BIPEDALISM MODEL EVALUATOR   Home  
Classification: Efficiency
Mnemonic: Endurance Running
     
       
Specific Model: Endurance Running
Original Proponent(s): Carrier (1984), Bramble & Lieberman (2004),    
Basic Summary: Locomotor efficiency through endurance running led to greater bipedalism in early hominins. Overlaps considerably with the terrestrial hunting through endurance running model.    
Assessment: Popularity Ranking of classification: The broad Locomotor Efficiency category was ranked 3 out of 9 with 58% texts referring to suh ideas. 6% of texts referred to the Endurance Running model specifically.
Simple Evaluation: #16 (=2) / 41 (57%)
Detailed Evaluation: #21 (=3) / 41 (55%)
   
Discussion: In two recent papers Brambble, Lieberman and others have added weight to Carrier's Endurance Running" ideas of the 1980s. It overlaps with that model greatly, of course, but is included here seperately under the category of "energy efficiency" whereas Carrier's version stressed the mode of locomotion more in the sense of hunting and carrying.
Bramble and Lieberman's papers stress anatomical features of humans in terms of explaining endurance running, notably the size of the gluteus maximus muscle which has little role in walkig but is very important in running.
Strengths: Bramble & Lieberman make a good case that the peculiar size and anatomy of the gluteus maximus of Homo sapiens might be explained by an adaptation to endurance running.    
Weaknesses: Endurance Running is clearly a post hoc modern human phenomenon. It is not so clear that it could argued to have driven that bipedality in the first place.    
Evaluation:      
1.1 Survival Value 4 (Fair) Assuming that ER running was as advantageous as the author ascribes, this would suggest quite strong selection for traits allowing long distance running. However, it is not clear that this selection would also translate into obligate terrestrial bipedalism – i.e. walking    
1.2 Sexual Selection 5 (Fair) This model was judged neutral by this criterion.    
1.3 Not Teleological 1 (Poor) This is, perhaps, where the model is at its weakest. The main evidence for Endurance Running is from modern humans. It is falling into the teleological trap to suggest that this ability, relying on traits that are clearly now fully evolved, could have actually driven the evolution of those traits.    
2.1 Improved Food Acquisition 5 (Fair) This model was judged neutral on this criterion.    
2.2 Accounts for Predation 2 (Poor) Bramble and Liebermean do not address the issue of pradtor vulnerability at all.

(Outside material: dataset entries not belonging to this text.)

(** * Hexagonal Chain: coordinates, headers and the HexaProof validation pipeline

    A shallow embedding of [pkg/core] (hexagonal coordinates, proofs, headers,
    blocks, the block validator) and of [pkg/consensus] (the HexaProof
    engine), together with the properties of the validation stages.

    Conventions.  Go's fixed-width integers are integers of [Z] with the
    wrap-around written out ([wrap64] for [int64], [mod 2^64] for [uint64]).
    A [common.Hash] is the 256-bit number its 32 bytes spell; the empty hash
    [common.Hash{}] is [0].  A fixed array [[6]T] is the record [Array6 T].
    A Go [error] result is a [result]: [Ok] for [nil], [Err e] otherwise. *)

From Stdlib Require Import ZArith List Bool Lia.
From Stdlib.Strings Require Import String.
From Stdlib.Strings Require Ascii Byte.
Import ListNotations.
Local Open Scope Z_scope.

(* ================================================================== *)
(** ** Machine integers *)

Module Int64.

Definition modulus : Z := 18446744073709551616.      (* 2^64 *)
Definition half_modulus : Z := 9223372036854775808.  (* 2^63 *)

(** Two's-complement reduction of an integer to the [int64] range. *)
Definition wrap64 (z : Z) : Z := (z + half_modulus) mod modulus - half_modulus.

Definition add64 (a b : Z) : Z := wrap64 (a + b).
Definition sub64 (a b : Z) : Z := wrap64 (a - b).
Definition neg64 (a : Z) : Z := wrap64 (- a).

(** Reduction to the [uint64] range. *)
Definition wrapU64 (z : Z) : Z := z mod modulus.
Definition addU64 (a b : Z) : Z := wrapU64 (a + b).
Definition subU64 (a b : Z) : Z := wrapU64 (a - b).

End Int64.

Import Int64.

(* ================================================================== *)
(** ** Fixed arrays of six slots *)

Record Array6 (A : Type) : Type := mkArray6 {
  slot0 : A; slot1 : A; slot2 : A; slot3 : A; slot4 : A; slot5 : A
}.
Arguments mkArray6 {A}.
Arguments slot0 {A}.
Arguments slot1 {A}.
Arguments slot2 {A}.
Arguments slot3 {A}.
Arguments slot4 {A}.
Arguments slot5 {A}.

(** The slots in index order, as a [range] loop visits them. *)
Definition elems {A} (a : Array6 A) : list A :=
  [slot0 a; slot1 a; slot2 a; slot3 a; slot4 a; slot5 a].

(** The zero value of [[6]T]: every slot holds [T]'s zero value. *)
Definition fill6 {A} (x : A) : Array6 A := mkArray6 x x x x x x.

(** [for i, x := range a { b[i] = f(x) }] *)
Definition map6 {A B} (f : A -> B) (a : Array6 A) : Array6 B :=
  mkArray6 (f (slot0 a)) (f (slot1 a)) (f (slot2 a))
           (f (slot3 a)) (f (slot4 a)) (f (slot5 a)).

Definition set_slot0 {A} (a : Array6 A) (x : A) : Array6 A :=
  mkArray6 x (slot1 a) (slot2 a) (slot3 a) (slot4 a) (slot5 a).

(* ================================================================== *)
(** ** Hashes, addresses, byte strings *)

Definition Hash : Type := Z.
Definition zero_hash : Hash := 0.
Definition hash_eqb (a b : Hash) : bool := Z.eqb a b.
Definition is_empty_hash (h : Hash) : bool := hash_eqb h zero_hash.

Definition bytes : Type := list Byte.byte.
(** A [common.Address], as its 20 bytes. *)
Definition Address : Type := list Byte.byte.
Definition zero_address : Address := repeat Byte.x00 20.

(** Results of functions returning [error]. *)
Inductive result (E : Type) : Type :=
| Ok : result E
| Err : E -> result E.
Arguments Ok {E}.
Arguments Err {E}.

(** [if err := f(); err != nil { return err }; k] *)
Definition and_then {E} (r : result E) (k : result E) : result E :=
  match r with Ok => k | Err e => Err e end.
Notation "r ;; k" := (and_then r k) (at level 61, right associativity).

(* ================================================================== *)
(** ** Package [types] of go-ethereum: the standard header *)

Module types.

Record Header : Type := mkHeader {
  ParentHash : Hash;
  UncleHash : Hash;
  Coinbase : Address;
  Root : Hash;
  TxHash : Hash;
  ReceiptHash : Hash;
  Bloom : bytes;
  Difficulty : Z;                 (* *big.Int *)
  Number : Z;                     (* *big.Int *)
  GasLimit : Z;
  GasUsed : Z;
  Time : Z;                       (* uint64 *)
  Extra : bytes;
  MixDigest : Hash;
  Nonce : Z;
  BaseFee : option Z;
  WithdrawalsHash : option Hash;
  BlobGasUsed : option Z;
  ExcessBlobGas : option Z;
  ParentBeaconRoot : option Hash  (* not named anywhere in this repository *)
}.

(** [Bloom{}]: 256 zero bytes. *)
Definition zero_bloom : bytes := repeat Byte.x00 256.

(** Transactions and withdrawals, as their encodings. *)
Definition Transaction : Type := bytes.
Definition Withdrawal : Type := bytes.

Definition EmptyRootHash : Hash :=
  0x56e81f171bcc55a6ff8345e692c0f86e5b48e01b996cadc001622fb5e363b421.
Definition EmptyUncleHash : Hash :=
  0x1dcc4de8dec75d7aab85b567b6ccd41ad312451b948a7413f0a142fd40d49347.
Definition EmptyTxsHash : Hash := EmptyRootHash.
Definition EmptyReceiptsHash : Hash := EmptyRootHash.

(** [Uint64] of a [big.Int]: the low 64 bits of the magnitude. *)
Definition Uint64 (x : Z) : Z := Z.abs x mod modulus.

End types.

(* ================================================================== *)
(** ** Package [core]: hexagonal coordinates *)

Module core.

Record HexCoordinate : Type := mkHexCoordinate {
  Q : Z;  (* column *)
  R : Z;  (* row *)
  S : Z   (* S = -Q - R *)
}.

Definition coord_eqb (a b : HexCoordinate) : bool :=
  (Q a =? Q b) && (R a =? R b) && (S a =? S b).

Definition NewHexCoordinate (q r : Z) : HexCoordinate :=
  {| Q := q; R := r; S := sub64 (neg64 q) r |}.

Definition abs (x : Z) : Z := if x <? 0 then neg64 x else x.

Definition Distance (h other : HexCoordinate) : Z :=
  Z.quot
    (add64 (add64 (abs (sub64 (Q h) (Q other))) (abs (sub64 (R h) (R other))))
           (abs (sub64 (S h) (S other))))
    2.

(** The six directions, the constants [HexEast .. HexSouthEast]. *)
Inductive HexDirection : Type :=
| HexEast | HexNorthEast | HexNorthWest | HexWest | HexSouthWest | HexSouthEast.

Definition directions : Array6 (Z * Z) :=
  mkArray6 (1, 0) (1, -1) (0, -1) (-1, 0) (-1, 1) (0, 1).

(** [directions[d]] *)
Definition direction_offset (d : HexDirection) : Z * Z :=
  match d with
  | HexEast => slot0 directions
  | HexNorthEast => slot1 directions
  | HexNorthWest => slot2 directions
  | HexWest => slot3 directions
  | HexSouthWest => slot4 directions
  | HexSouthEast => slot5 directions
  end.

Definition Neighbors (h : HexCoordinate) : Array6 HexCoordinate :=
  map6 (fun dir => NewHexCoordinate (add64 (Q h) (fst dir)) (add64 (R h) (snd dir)))
       directions.

(** The cube constraint as [validateHexCoordinate] tests it, in [int64]
    arithmetic. *)
Definition cube_sum (p : HexCoordinate) : Z := add64 (add64 (Q p) (R p)) (S p).

(* ---------------------------------------------------------------- *)
(** *** The consensus proof carried by a header *)

Record HexaProof : Type := mkHexaProof {
  NeighborSignatures : Array6 bytes;  (* signatures from neighbors *)
  StateProof : bytes;
  MeshProof : bytes;
  Timestamp : Z;                      (* uint64 *)
  ValidatorSet : list Address;
  ProofHash : Hash                    (* cached hash of the proof *)
}.

(** The zero value [HexaProof{}]. *)
Definition empty_proof : HexaProof :=
  mkHexaProof (fill6 []) [] [] 0 [] zero_hash.

Definition set_ProofHash (hp : HexaProof) (h : Hash) : HexaProof :=
  mkHexaProof (NeighborSignatures hp) (StateProof hp) (MeshProof hp)
              (Timestamp hp) (ValidatorSet hp) h.

Definition byte_of_Z (z : Z) : Byte.byte :=
  match Byte.of_N (Z.to_N (z mod 256)) with
  | Some b => b
  | None => Byte.x00
  end.

(** [binary.BigEndian.PutUint64] into a fresh 8-byte slice. *)
Definition PutUint64 (v : Z) : bytes :=
  map (fun i => byte_of_Z (Z.shiftr v (8 * i))) [7; 6; 5; 4; 3; 2; 1; 0].

(** What [Hash] feeds to the hasher, in the order of its [Write] calls. *)
Definition proof_preimage (hp : HexaProof) : bytes :=
  List.concat (elems (NeighborSignatures hp))
  ++ StateProof hp ++ MeshProof hp
  ++ PutUint64 (Timestamp hp)
  ++ List.concat (ValidatorSet hp).

Section Sha256.
(** [crypto/sha256]: the digest of a byte string, read as a [Hash]. *)
Variable sha256 : bytes -> Hash.

(** [(hp *HexaProof) Hash()]: the returned hash and the proof as the call
    leaves it. *)
Definition HexaProof_Hash (hp : HexaProof) : Hash * HexaProof :=
  if negb (is_empty_hash (ProofHash hp)) then (ProofHash hp, hp)
  else
    let hp' := set_ProofHash hp (sha256 (proof_preimage hp)) in
    (ProofHash hp', hp').
End Sha256.

(* ---------------------------------------------------------------- *)
(** *** Headers *)

Record HexHeader : Type := mkHexHeader {
  ParentHashes : Array6 Hash;   (* up to 6 parent references *)
  NeighborCount : Z;            (* uint8 *)
  HexPosition : HexCoordinate;
  MeshRoot : Hash;
  HexProof : HexaProof;
  Coinbase : Address;
  Root : Hash;
  TxHash : Hash;
  ReceiptHash : Hash;
  Bloom : bytes;
  Difficulty : Z;               (* *big.Int *)
  Number : Z;                   (* *big.Int *)
  GasLimit : Z;
  GasUsed : Z;
  Time : Z;                     (* uint64 *)
  Extra : bytes;
  MixDigest : Hash;
  Nonce : Z;
  BaseFee : option Z;
  WithdrawalsHash : option Hash;
  BlobGasUsed : option Z;
  ExcessBlobGas : option Z
}.

(** [ToEthHeader]: the first non-zero parent becomes the single parent. *)
Definition first_parent (h : HexHeader) : Hash :=
  match find (fun x => negb (is_empty_hash x)) (elems (ParentHashes h)) with
  | Some x => x
  | None => zero_hash
  end.

Definition ToEthHeader (h : HexHeader) : types.Header :=
  {| types.ParentHash := first_parent h;
     types.UncleHash := types.EmptyUncleHash;
     types.Coinbase := Coinbase h;
     types.Root := Root h;
     types.TxHash := TxHash h;
     types.ReceiptHash := ReceiptHash h;
     types.Bloom := Bloom h;
     types.Difficulty := Difficulty h;
     types.Number := Number h;
     types.GasLimit := GasLimit h;
     types.GasUsed := GasUsed h;
     types.Time := Time h;
     types.Extra := Extra h;
     types.MixDigest := MixDigest h;
     types.Nonce := Nonce h;
     types.BaseFee := BaseFee h;
     types.WithdrawalsHash := WithdrawalsHash h;
     types.BlobGasUsed := BlobGasUsed h;
     types.ExcessBlobGas := ExcessBlobGas h;
     types.ParentBeaconRoot := None |}.

(* ---------------------------------------------------------------- *)
(** *** Blocks *)

Record HexBlock : Type := mkHexBlock {
  header : HexHeader;
  transactions : list types.Transaction;
  withdrawals : list types.Withdrawal;
  neighborProofs : Array6 bytes;
  meshWitness : bytes;
  hash : Hash;     (* cache *)
  size : Z         (* cache *)
}.

Definition NewHexBlock (h : HexHeader) (txs : list types.Transaction)
           (ws : list types.Withdrawal) : HexBlock :=
  mkHexBlock h txs ws (fill6 []) [] zero_hash 0.

Definition Block_Header (b : HexBlock) : HexHeader := header b.
Definition Block_ParentHashes (b : HexBlock) : Array6 Hash := ParentHashes (header b).
Definition Block_HexPosition (b : HexBlock) : HexCoordinate := HexPosition (header b).
Definition Block_NeighborCount (b : HexBlock) : Z := NeighborCount (header b).
Lemma undone_step G s root p pages b k xperm s2 G2 used pages2 s' newpt pages' :
  step_post G s root p pages (b + k) xperm 0 s2 G2 used pages2 →
  0 ≤ b → 0 ≤ k → b + k < NVPN → 0 ≤ xperm < 1024 → vpte (km s) root (b + k) = 0 →
  undone G2 s2 root pages2 b (k + 1) s' newpt pages' →
  undone G s root (p :: pages) b k s' (used ++ newpt) pages'.
Proof.
  intros Hpost Hb Hk Hlim Hx H0 [Hpg Hkept Hp].
  pose proof (frames_step _ _ _ _ _ _ _ _ _ _ _ _ _ Hpost Hb Hk Hlim) as Ef.
  pose proof (step_sub _ _ _ _ _ _ _ _ _ _ _ _ Hpost) as Hsub.
  pose proof (step_pte _ _ _ _ _ _ _ _ _ _ _ _ Hpost ltac:(lia)) as Hv2.
  destruct Hpost as [-> Hinv2 ? ? Hkept2 (Hok & HG & Hnin) Hz Hpte _ _].
  destruct (user_pte_spec p xperm Hok Hx) as (_ & HP & _).
  assert (frames (Z.to_nat (k + 1)) (km s2) root b = p :: frames (Z.to_nat k) (km s) root b) as E.
  { replace (Z.to_nat (k + 1)) with (S (Z.to_nat k)) by lia. rewrite frames_snoc Ef Z2Nat.id // Hv2; [|lia].
    by rewrite decide_True // HP. }
  rewrite E in Hpg, Hkept. split.
  - transitivity (used ++ (p :: frames (Z.to_nat k) (km s) root b) ++ pages2); [solve_Permutation|].
    rewrite Hpg. solve_Permutation.
  - eapply kept_trans; [|eapply kept_weaken; [|exact Hkept2]|exact Hkept].
    + intros q [Hq|Hq].
      { destruct (Hsub q (or_introl Hq)); [by left|right; apply elem_of_app; by right]. }
      right. revert Hq. cbn. rewrite !(elem_of_cons, elem_of_app). tauto.
    + intros q [?|?]; [by left|right; apply elem_of_app; by right].
  - intros va Hva. rewrite Hp // Hpte //. destruct (decide (vpn va = b + k)) as [E'|].
    + rewrite decide_True; [|lia]. rewrite decide_False; [|lia]. by rewrite pte_vpte E' H0.
    + rewrite (decide_False (P := 0 = 0 ∧ vpn va = b + k)); [|tauto]. repeat case_decide; done || lia.
Qed.

Lemma undone_fail G s root p pages b k xperm s2 G2 used pages2 s3 s' :
  step_post G s root p pages (b + k) xperm (-1) s2 G2 used pages2 →
  0 ≤ b → 0 ≤ k → b + k < NVPN →
  same_outside p (km s2) (km s3) →
  (∀ va, 0 ≤ va < MAXVA → pte_at (km s3) root va = pte_at (km s2) root va) →
  let pages' := frames (Z.to_nat k) (km s3) root b ++ p :: pages2 in
  undone G2 s3 root (p :: pages2) b k s' [] pages' →
  undone G s root (p :: pages) b k s' used pages'.
Proof.
  intros Hpost Hb Hk Hlim Hs3 Hp3 pages' [Hpg Hkept Hp].
  pose proof (frames_step _ _ _ _ _ _ _ _ _ _ _ _ _ Hpost Hb Hk Hlim) as Ef.
  pose proof (step_sub _ _ _ _ _ _ _ _ _ _ _ _ Hpost) as Hsub.
  assert (frames (Z.to_nat k) (km s3) root b = frames (Z.to_nat k) (km s) root b) as E.
  { rewrite -Ef. apply frames_ext. intros i Hi. apply Hp3, page_lt_maxva. lia. }
  destruct Hpost as [-> Hinv2 ? ? Hkept2 (Hok & HG & Hnin) Hz Hpte _ _].
  rewrite /pages' E. rewrite E in Hkept. split.
  - solve_Permutation.
  - eapply kept_trans; [|eapply kept_weaken; [|exact Hkept2]|].
    3:{ apply (kept_step G2 (frames (Z.to_nat k) (km s) root b ++ p :: pages2) _ (km s3)); [|exact Hkept].
        apply (kept_page _ _ p); [right; apply elem_of_app; right; by left|done]. }
    + intros q [Hq|Hq]; [destruct (Hsub q (or_introl Hq)); [by left|right; apply elem_of_app; by right]|].
      right. revert Hq. rewrite !(elem_of_cons, elem_of_app). tauto.
    + intros q [?|?]; [by left|right; apply elem_of_app; by right].
  - intros va Hva. by rewrite Hp // Hp3 // Hpte.
Qed.

Lemma uvmalloc_loop_spec n G s root pages b k newsz xperm :
  vm_inv G s root pages → 0 ≤ b → 0 ≤ k → b + k + Z.of_nat n ≤ NVPN → 0 ≤ xperm < 1024 →
  own G (km s) root pages b k →
  (∀ i, b + k ≤ i < b + k + Z.of_nat n → vpte (km s) root i = 0) →
  (b + k + Z.of_nat n - 1) * PGSIZE < newsz →
  ∃ r s' G' newpt pages',
    uvmalloc_loop n root ((b + k) * PGSIZE) (b * PGSIZE) newsz xperm s = Ret r s' ∧
    vm_inv G' s' root pages' ∧ G ⊆ G' ∧
    (∀ q, is_Some (G' !! q) → is_Some (G !! q) ∨ q ∈ newpt) ∧
    upper_kept G (km s) (km s') ∧ (∀ q, q ∈ newpt → in_tree (km s') root q) ∧
    (r = newsz ∧ grown G s root pages b k n xperm s' G' newpt pages' ∨
     r = 0 ∧ undone G s root pages b k s' newpt pages').
Proof.
  revert G s pages k. induction n as [|n IH]; intros G s pages k Hinv Hb Hk Hlim Hx Hown Hfree Hsz.
  { exists newsz, s, G, [], pages. split_and!; [done|done|done|by left|done|by intros q ?%elem_of_nil|]. left. split; [done|].
    split; [by rewrite Z.add_0_r|done|apply kept_refl|intros; lia|done]. }
  rewrite uvmalloc_loop_S.
  destruct (Z.ltb_spec ((b + k) * PGSIZE) newsz) as [_|?]; [cbn [negb]|klia].
  destruct pages as [|p pages].
  { (* out of memory *)
    rewrite (bind_ret _ _ _ _ _ (kalloc_empty _ (proj1 Hinv))).
    destruct (uvmalloc_undo G s root [] b k) as (s' & E & Hinv' & Hu & Hun); try done; [lia|].
    exists 0, s', G, [], (frames (Z.to_nat k) (km s) root b ++ []). split_and!; try done; [by left|by intros q ?%elem_of_nil|].
    by right. }
  destruct (uvmalloc_step G s root p pages (b + k) xperm)
    as (s1 & r & s2 & G2 & used & pages2 & E1 & Hp0 & Hr & Em & Hpost); try done; [lia|rewrite Hfree; [apply has_0|lia]|].
  rewrite (bind_ret _ _ _ _ _ E1). destruct (Z.eqb_spec p 0); [done|].
  rewrite bind_modify (bind_ret _ _ _ _ _ Em).
  pose proof Hpost as [Epg Hinv2 Hsub Hnew _ (Hok & HG & Hnin) _ _ Hup2 Htree2].
  destruct Hr as [-> | ->]; cbn [Z.eqb negb].
  - (* mapped: the rest of the loop *)
    pose proof (own_extend _ _ _ _ _ _ _ _ _ _ _ _ _ Hown eq_refl Hb Hk ltac:(lia) Hx Hpost) as Hown2.
    destruct (IH G2 s2 pages2 (k + 1)) as (r & s' & G' & newpt & pages' & E & Hinv' & Hsub' & Hnew' & Hup' & Htree' & Hres);
      try done; [lia|lia| |klia|].
    { intros i Hi. rewrite (step_pte _ _ _ _ _ _ _ _ _ _ _ _ Hpost); [|lia..].
      rewrite decide_False; [apply Hfree; lia|lia]. }
    rewrite u64_small; [|rewrite /NVPN in Hlim; klia].
    replace ((b + k) * PGSIZE + PGSIZE) with ((b + (k + 1)) * PGSIZE) by klia.
    exists r, s', G', (used ++ newpt), pages'. split_and!; [done|done|by etrans| |by eapply upper_kept_trans| |].
    + intros q [Hq%Hnew|Hq]%Hnew'; [destruct Hq; [by left|]|]; right; apply elem_of_app; auto.
    + intros q [Hq|Hq]%elem_of_app; [|by apply Htree']. eapply in_tree_kept; [apply Hinv2|exact Hup'|by apply Htree2].
    + destruct Hres as [[-> Hg]|[-> Hu]]; [left|right]; (split; [done|]).
      * by eapply grown_step.
      * eapply undone_step; try done; [lia|apply Hfree; lia].
  - (* no memory for a page-table page *)
    destruct (kfree_frame _ _ _ _ _ Hinv2 Hok Hnin HG) as (s3 & E3 & Hinv3 & Hs3 & Hu3 & Hp3).
    rewrite (bind_ret _ _ _ _ _ E3).
    destruct (uvmalloc_undo G2 s3 root (p :: pages2) b k) as (s' & E & Hinv' & Hu & Hun); try done; [lia| |].
    { eapply own_ext; [| |exact Hown].
      - intros q [Hq|[->|Hq]%elem_of_cons]; [by eapply step_sub; [|left]|right; by left|].
        eapply step_sub; [exact Hpost|by right].
      - intros i Hi. transitivity (vpte (km s2) root i); [apply Hp3, page_lt_maxva; lia|].
        rewrite (step_pte _ _ _ _ _ _ _ _ _ _ _ _ Hpost); [|lia..].
        case_decide; [lia|done]. }
    exists 0, s', G2, used, (frames (Z.to_nat k) (km s3) root b ++ p :: pages2).
    assert (upper_kept G2 (km s2) (km s')) as Hu23 by (by eapply upper_kept_trans).
    split_and!; try done; [by eapply upper_kept_trans| |].
    { intros q Hq. eapply in_tree_kept; [apply Hinv2|exact Hu23|by apply Htree2]. }
    right. split; [done|]. eapply undone_fail; try done; [lia|].
    intros va Hva. by apply Hp3.
Qed.
(* ===== verification/Bio.v ===== *)
(** * kernel/bio.c: the buffer cache

    The buffers, with the LRU list kept as the code keeps it, in [prev] and
    [next] links around a list head.  The disk behind the cache is a map from
    block numbers to contents: [disk_rw] is the contract of [virtio_disk_rw],
    which Virtio models down to its rings.  The state also records the
    history of disk writes, from which the states a crash can leave are read
    off. *)
From S2P Require Import Prelude Riscv Cache.

(** struct buf (buf.h); [lk_locked] and [lk_pid] are its sleep-lock.  Its
    [disk] flag belongs to the driver. *)
Record buf := mk_buf {
  valid : bool;
  dev : Z;
  blockno : Z;
  lk_locked : bool;
  lk_pid : Z;
  refcnt : Z;
  prev : Z;
  next : Z;
  data : mem;
}.
#[global] Instance buf_inhabited : Inhabited buf := populate (mk_buf false 0 0 false 0 0 0 0 ∅).

(** [bcache.buf[i]] is buffer [i] < NBUF, [&bcache.head] is buffer NBUF. *)
Definition head : Z := NBUF.

Record bio := mk_bio {
  bufs : gmap Z buf;
  dsk : gmap Z mem;
  writes : list (Z * mem);
  pid : Z; (* myproc()->pid *)
}.

Definition set_bufs (f : gmap Z buf → gmap Z buf) (s : bio) : bio :=
  mk_bio (f (bufs s)) (dsk s) (writes s) (pid s).

Definition getb (i : Z) : M bio buf := gets (λ s, bufs s !!! i).
Definition updb (i : Z) (f : buf → buf) : M bio unit :=
  modify (set_bufs (λ m, <[i := f (m !!! i)]> m)).

Definition with_valid v b := mk_buf v (dev b) (blockno b) (lk_locked b) (lk_pid b) (refcnt b) (prev b) (next b) (data b).
Definition with_key d n b := mk_buf false d n (lk_locked b) (lk_pid b) 1 (prev b) (next b) (data b).
Definition with_lock l p b := mk_buf (valid b) (dev b) (blockno b) l p (refcnt b) (prev b) (next b) (data b).
Definition with_refcnt r b := mk_buf (valid b) (dev b) (blockno b) (lk_locked b) (lk_pid b) r (prev b) (next b) (data b).
Definition with_prev p b := mk_buf (valid b) (dev b) (blockno b) (lk_locked b) (lk_pid b) (refcnt b) p (next b) (data b).
Definition with_next n b := mk_buf (valid b) (dev b) (blockno b) (lk_locked b) (lk_pid b) (refcnt b) (prev b) n (data b).
Definition with_data m b := mk_buf (valid b) (dev b) (blockno b) (lk_locked b) (lk_pid b) (refcnt b) (prev b) (next b) m.

(** sleeplock.c on a buffer's lock *)
Definition acquiresleep (i : Z) : M bio unit :=
  b ← getb i;
  if lk_locked b then sleep ("buffer"%string, i)
  else p ← gets pid; updb i (with_lock true p).
Definition releasesleep (i : Z) : M bio unit := updb i (with_lock false 0).
Definition holdingsleep (i : Z) : M bio bool :=
  b ← getb i; p ← gets pid; mret (lk_locked b && (lk_pid b =? p)).

(** Push [b] on the front of the list. *)
Definition link_front (b : Z) : M bio unit :=
  h ← getb head;
  updb b (with_next (next h));;
  updb b (with_prev head);;
  h ← getb head;
  updb (next h) (with_prev b);;
  updb head (with_next b).

Fixpoint binit_loop (n : nat) (b : Z) : M bio unit :=
  match n with
  | O => mret tt
  | S n' =>
      h ← getb head;
      updb b (with_next (next h));;
      updb b (with_prev head);;
      updb b (with_lock false 0);;
      h ← getb head;
      updb (next h) (with_prev b);;
      updb head (with_next b);;
      binit_loop n' (b + 1)
  end.
Definition binit : M bio unit :=
  updb head (with_prev head);;
  updb head (with_next head);;
  binit_loop (Z.to_nat NBUF) 0.

(** The two scans of [bget]. *)
Fixpoint scan_cached (fuel : nat) (b d n : Z) : M bio (option Z) :=
  match fuel with
  | O => panic "loop bound"
  | S fuel' =>
      if b =? head then mret None
      else
        x ← getb b;
        if (dev x =? d) && (blockno x =? n) then mret (Some b)
        else scan_cached fuel' (next x) d n
  end.
Fixpoint scan_unused (fuel : nat) (b : Z) : M bio (option Z) :=
  match fuel with
  | O => panic "loop bound"
  | S fuel' =>
      if b =? head then mret None
      else
        x ← getb b;
        if refcnt x =? 0 then mret (Some b) else scan_unused fuel' (prev x)
  end.
Definition bget (d n : Z) : M bio Z :=
  h ← getb head;
  r ← scan_cached (S (Z.to_nat NBUF)) (next h) d n;
  match r with
  | Some b =>
      x ← getb b;
      updb b (with_refcnt (u32 (refcnt x + 1)));;
      acquiresleep b;;
      mret b
  | None =>
      h ← getb head;
      r ← scan_unused (S (Z.to_nat NBUF)) (prev h);
      match r with
      | Some b => updb b (with_key d n);; acquiresleep b;; mret b
      | None => panic "bget: no buffers"
      end
  end.

(** The contract of [virtio_disk_rw(b, write)]. *)
Definition disk_rw (i : Z) (write : bool) : M bio unit :=
  b ← getb i;
  if write then
    modify (λ s, mk_bio (bufs s) (<[blockno b := data b]> (dsk s))
                   (writes s ++ [(blockno b, data b)]) (pid s))
  else
    d ← gets dsk;
    updb i (with_data (blk d (blockno b))).

Definition bread (d n : Z) : M bio Z :=
  b ← bget d n;
  x ← getb b;
  (if negb (valid x) then disk_rw b false;; updb b (with_valid true) else mret tt);;
  mret b.

Definition bwrite (b : Z) : M bio unit :=
  h ← holdingsleep b;
  if negb h then panic "bwrite" else disk_rw b true.

Definition brelse (b : Z) : M bio unit :=
  h ← holdingsleep b;
  if negb h then panic "brelse"
  else
    releasesleep b;;
    x ← getb b;
    updb b (with_refcnt (u32 (refcnt x - 1)));;
    x ← getb b;
    if refcnt x =? 0 then
      updb (next x) (with_prev (prev x));;
      x ← getb b;
      updb (prev x) (with_next (next x));;
      link_front b
    else mret tt.

Definition bpin (b : Z) : M bio unit :=
  x ← getb b; updb b (with_refcnt (u32 (refcnt x + 1))).
Definition bunpin (b : Z) : M bio unit :=
  x ← getb b; updb b (with_refcnt (u32 (refcnt x - 1))).

(** The accesses of the clients to [b->blockno] and [b->data]. *)
Definition bblockno (b : Z) : M bio Z := x ← getb b; mret (blockno x).
Definition bdata (b : Z) : M bio mem := x ← getb b; mret (data x).
Definition bstore (b : Z) (f : mem → mem) : M bio unit := updb b (λ x, with_data (f (data x)) x).

(** The cache at boot: zeroed buffers (.bss) and a disk. *)
Definition bio_boot (d : gmap Z mem) (p : Z) : bio := mk_bio ∅ d [] p.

2.3 Why Apes are not Bipedal 5 (Fair) If one assumes, as do many of these models, that the main causal event in the Pan-Homo divergence was a switch in habitat, with hominids moving into more arid, open habitats and other great apes staying in more densely forests ones, then this model holds quite well. However much of the evidence of the paleohabitats of the early hominins seems to contradict this view.    
2.4 Extant Analogues 1 (Poor) Very few mammals, and none among the primates, are known to use ER as a method for hunting.    
2.5 Applies to Both Sexes 5 (Fair) Although Endurance Running is clearly possible for either gender, it was judged slightly lower than neutral because prgenant feamles and mothers with young infants are unlikely to have precticed it.    
3.1 Hominid Anomalies 8 (Good) One of the strengths of Bramble and Lieberman's paper is their careful anatomical analysis of the postcranial anatomy of extant apes and how they compare with humans and hominins.    
3.2 Fits Paleoecological Record 5 (Fair) As with Carrier's ER model it must be remembered that early bipeds appear to have lived in generally wet and wooded habitats ones where endurance running was not very plausible.    
3.3 Precursor to Strider and knuckle Walker 7 (Good) Running clearly overlaps significantly with human-like bipedalism so this model was judged good here.    
4.1 Extended Explanatory Power 7 (Good) This model may also explain the relative hairlessness of humans compared to other primates.    
4.2 Complimentary 5 (Fair) This model was judged complimentary to the Carrier "ER Model". However because the Bramble and Lieberman variant does not have a specific food procurement or carrying component it was judged less compatible with other models.    
4.3 Falsifiable or Testable 6 (Fair) Bramble and Lieberman do present a series of hypotheses in a scientific way although, as they admit, they are not open to much testability    
References Bramble, D R; Lieberman, D E (2004). Endurance running and the evolution of Homo. Nature Vol:432 Pages:345-352.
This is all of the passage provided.